__What is expected__
Your answer must be the lines of the entries below, exactly as written, from the first line through the line containing "shows that the".
═══ Material for this task
(* ===== verification/BfcHeap.v ===== *)
(** * The heap of the best-fit-with-coalescing allocator, abstractly

    The invariant that relates the chunks of BFCAllocator, their links and the
    maps from addresses to handles, on functions instead of vectors, and the four
    changes the allocator makes to it: a chunk is split, two chunks are merged, a
    region is added, a region is extended.  Nothing here runs code; [BfcInv]
    shows that the code performs these changes. *)

From Stdlib Require Import ZArith Lia.
From S2P Require Import Prelude MachineInt BfcAllocator.

(** The fields of a chunk that place it in memory. *)
Record Node := mkNode {
  n_ptr : Z;
  n_size : Z;
  n_prev : option ChunkHandle;
  n_next : option ChunkHandle;
}.

Definition n_end (n : Node) : Z := n_ptr n + n_size n.
Definition with_prev (v : option ChunkHandle) (n : Node) :=
  mkNode (n_ptr n) (n_size n) v (n_next n).
Definition with_next (v : option ChunkHandle) (n : Node) :=
  mkNode (n_ptr n) (n_size n) (n_prev n) v.

(** [nd] maps handles to nodes, [reg lo hi] says that [lo, hi) is a region, [sl]
    is the handle registered at an address. *)
Definition grid (reg : Z -> Z -> Prop) (p : Z) : Prop :=
  exists lo hi, reg lo hi /\ lo <= p < hi /\ (256 | p - lo).

Definition live (nd : nat -> option Node) (reg : Z -> Z -> Prop) (sl : Z -> option nat)
    (h : nat) (n : Node) : Prop :=
  nd h = Some n /\ grid reg (n_ptr n) /\ sl (n_ptr n) = Some h.

Lemma live_fun nd reg sl h n m : live nd reg sl h n -> live nd reg sl h m -> n = m.
Proof. intros (? & _) (? & _). congruence. Qed.

(** Disjoint regions of whole multiples of 256 bytes. *)
Record regions_wf (reg : Z -> Z -> Prop) : Prop := {
  reg_size : forall lo hi, reg lo hi -> 0 < lo < hi /\ (256 | hi - lo);
  reg_same : forall lo hi lo' hi' a,
    reg lo hi -> reg lo' hi' -> lo <= a < hi -> lo' <= a < hi' -> lo = lo' /\ hi = hi';
}.

(** A chunk lies in the region [lo, hi) and its links lead to its neighbours. *)
Record placed (nd : nat -> option Node) (reg : Z -> Z -> Prop) (sl : Z -> option nat)
    (h : nat) (n : Node) (lo hi : Z) : Prop := {
  pl_reg : reg lo hi;
  pl_lo : lo <= n_ptr n;
  pl_hi : n_end n <= hi;
  pl_grid : (256 | n_ptr n - lo);
  pl_pos : 0 < n_size n;
  pl_size : (256 | n_size n);
  pl_next : match n_next n with
            | None => n_end n = hi
            | Some k => n_end n < hi /\ sl (n_end n) = Some k /\
                        exists m, nd k = Some m /\ n_prev m = Some h
            end;
  pl_prev : match n_prev n with
            | None => n_ptr n = lo
            | Some k => exists m, live nd reg sl k m /\ n_next m = Some h
            end;
}.

Record heap_ok (nd : nat -> option Node) (reg : Z -> Z -> Prop) (sl : Z -> option nat) :
    Prop := {
  hp_reg : regions_wf reg;
  hp_slot : forall p h, grid reg p -> sl p = Some h ->
    exists n, nd h = Some n /\ n_ptr n = p;
  hp_first : forall lo hi, reg lo hi -> exists h, sl lo = Some h;
  hp_placed : forall h n, live nd reg sl h n -> exists lo hi, placed nd reg sl h n lo hi;
  hp_gap : forall h n q, live nd reg sl h n -> n_ptr n < q < n_end n -> grid reg q ->
    sl q = None;
}.

#[global] Arguments reg_size {reg}.
#[global] Arguments reg_same {reg}.
#[global] Arguments hp_reg {nd reg sl}.
#[global] Arguments hp_slot {nd reg sl}.
#[global] Arguments hp_first {nd reg sl}.
#[global] Arguments hp_placed {nd reg sl}.
#[global] Arguments hp_gap {nd reg sl}.
#[global] Arguments pl_reg {nd reg sl h n lo hi}.
#[global] Arguments pl_lo {nd reg sl h n lo hi}.
#[global] Arguments pl_hi {nd reg sl h n lo hi}.
#[global] Arguments pl_next {nd reg sl h n lo hi}.
#[global] Arguments pl_prev {nd reg sl h n lo hi}.

(** ** Consequences *)

Section Facts.
Context (nd : nat -> option Node) (reg : Z -> Z -> Prop) (sl : Z -> option nat).
Hypothesis H : heap_ok nd reg sl.
#[local] Abbreviation live := (live nd reg sl).
#[local] Abbreviation placed := (placed nd reg sl).

Lemma grid_lo lo hi : reg lo hi -> grid reg lo.
Proof.
  intros Hr. destruct (reg_size (hp_reg H) _ _ Hr).
  exists lo, hi. rewrite Z.sub_diag. split_and!; [done|lia|lia|apply Z.divide_0_r].
Qed.

Lemma live_inj h n h' n' : live h n -> live h' n' -> n_ptr n = n_ptr n' -> h = h' /\ n = n'.
Proof. intros (? & ? & ?) (? & ? & ?) Hp. rewrite Hp in *. by simplify_eq. Qed.

Lemma slot_live p h : grid reg p -> sl p = Some h -> exists n, live h n /\ n_ptr n = p.
Proof.
  intros Hg Hs. destruct (hp_slot H _ _ Hg Hs) as (n & Hn & Hp).
  exists n. subst p. done.
Qed.

(** Two live chunks never overlap. *)
Lemma live_disjoint h n h' n' a :
  live h n -> live h' n' -> n_ptr n <= a < n_end n -> n_ptr n' <= a < n_end n' ->
  h = h' /\ n = n'.
Proof.
  intros Hl Hl' Ha Ha'.
  destruct (Z.lt_trichotomy (n_ptr n) (n_ptr n')) as [Hlt|[He|Hlt]].
  - pose proof (hp_gap H h n (n_ptr n') Hl ltac:(lia) (proj1 (proj2 Hl'))) as Hg.
    destruct Hl' as (_ & _ & Hs). congruence.
  - by apply live_inj.
  - pose proof (hp_gap H h' n' (n_ptr n) Hl' ltac:(lia) (proj1 (proj2 Hl))) as Hg.
    destruct Hl as (_ & _ & Hs). congruence.
Qed.

Lemma live_pos h n : live h n -> 0 < n_size n.
Proof. intros Hl. destruct (hp_placed H _ _ Hl) as (? & ? & Hp). apply Hp. Qed.

Lemma live_end_grid h n k : live h n -> n_next n = Some k -> grid reg (n_end n).
Proof.
  intros Hl Hk. destruct (hp_placed H _ _ Hl) as (lo & hi & [Hr Hlo Hhi Hg Hpos Hsz Hn _]).
  rewrite Hk in Hn. exists lo, hi. unfold n_end in *. split_and!; [done|lia|lia|].
  replace (n_ptr n + n_size n - lo) with (n_ptr n - lo + n_size n) by lia.
  by apply Z.divide_add_r.
Qed.

(** The next chunk begins where the chunk ends. *)
Lemma live_next h n k :
  live h n -> n_next n = Some k ->
  exists m, live k m /\ n_ptr m = n_end n /\ n_prev m = Some h.
Proof.
  intros Hl Hk. pose proof (live_end_grid h n k Hl Hk) as Hg.
  destruct (hp_placed H _ _ Hl) as (lo & hi & [_ _ _ _ _ _ Hn _]).
  rewrite Hk in Hn. destruct Hn as (_ & Hs & m & Hm & Hpm).
  destruct (hp_slot H _ _ Hg Hs) as (m' & Hm' & Hp).
  assert (m' = m) as -> by congruence. exists m. split_and!; [|done..]. split; [done|]. rewrite Hp. done.
Qed.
══════
__Answer to the problem__
(* ===== verification/BfcHeap.v ===== *)
(** * The heap of the best-fit-with-coalescing allocator, abstractly

    The invariant that relates the chunks of BFCAllocator, their links and the
    maps from addresses to handles, on functions instead of vectors, and the four
    changes the allocator makes to it: a chunk is split, two chunks are merged, a
    region is added, a region is extended.  Nothing here runs code; [BfcInv]
    shows that the code performs these changes. *)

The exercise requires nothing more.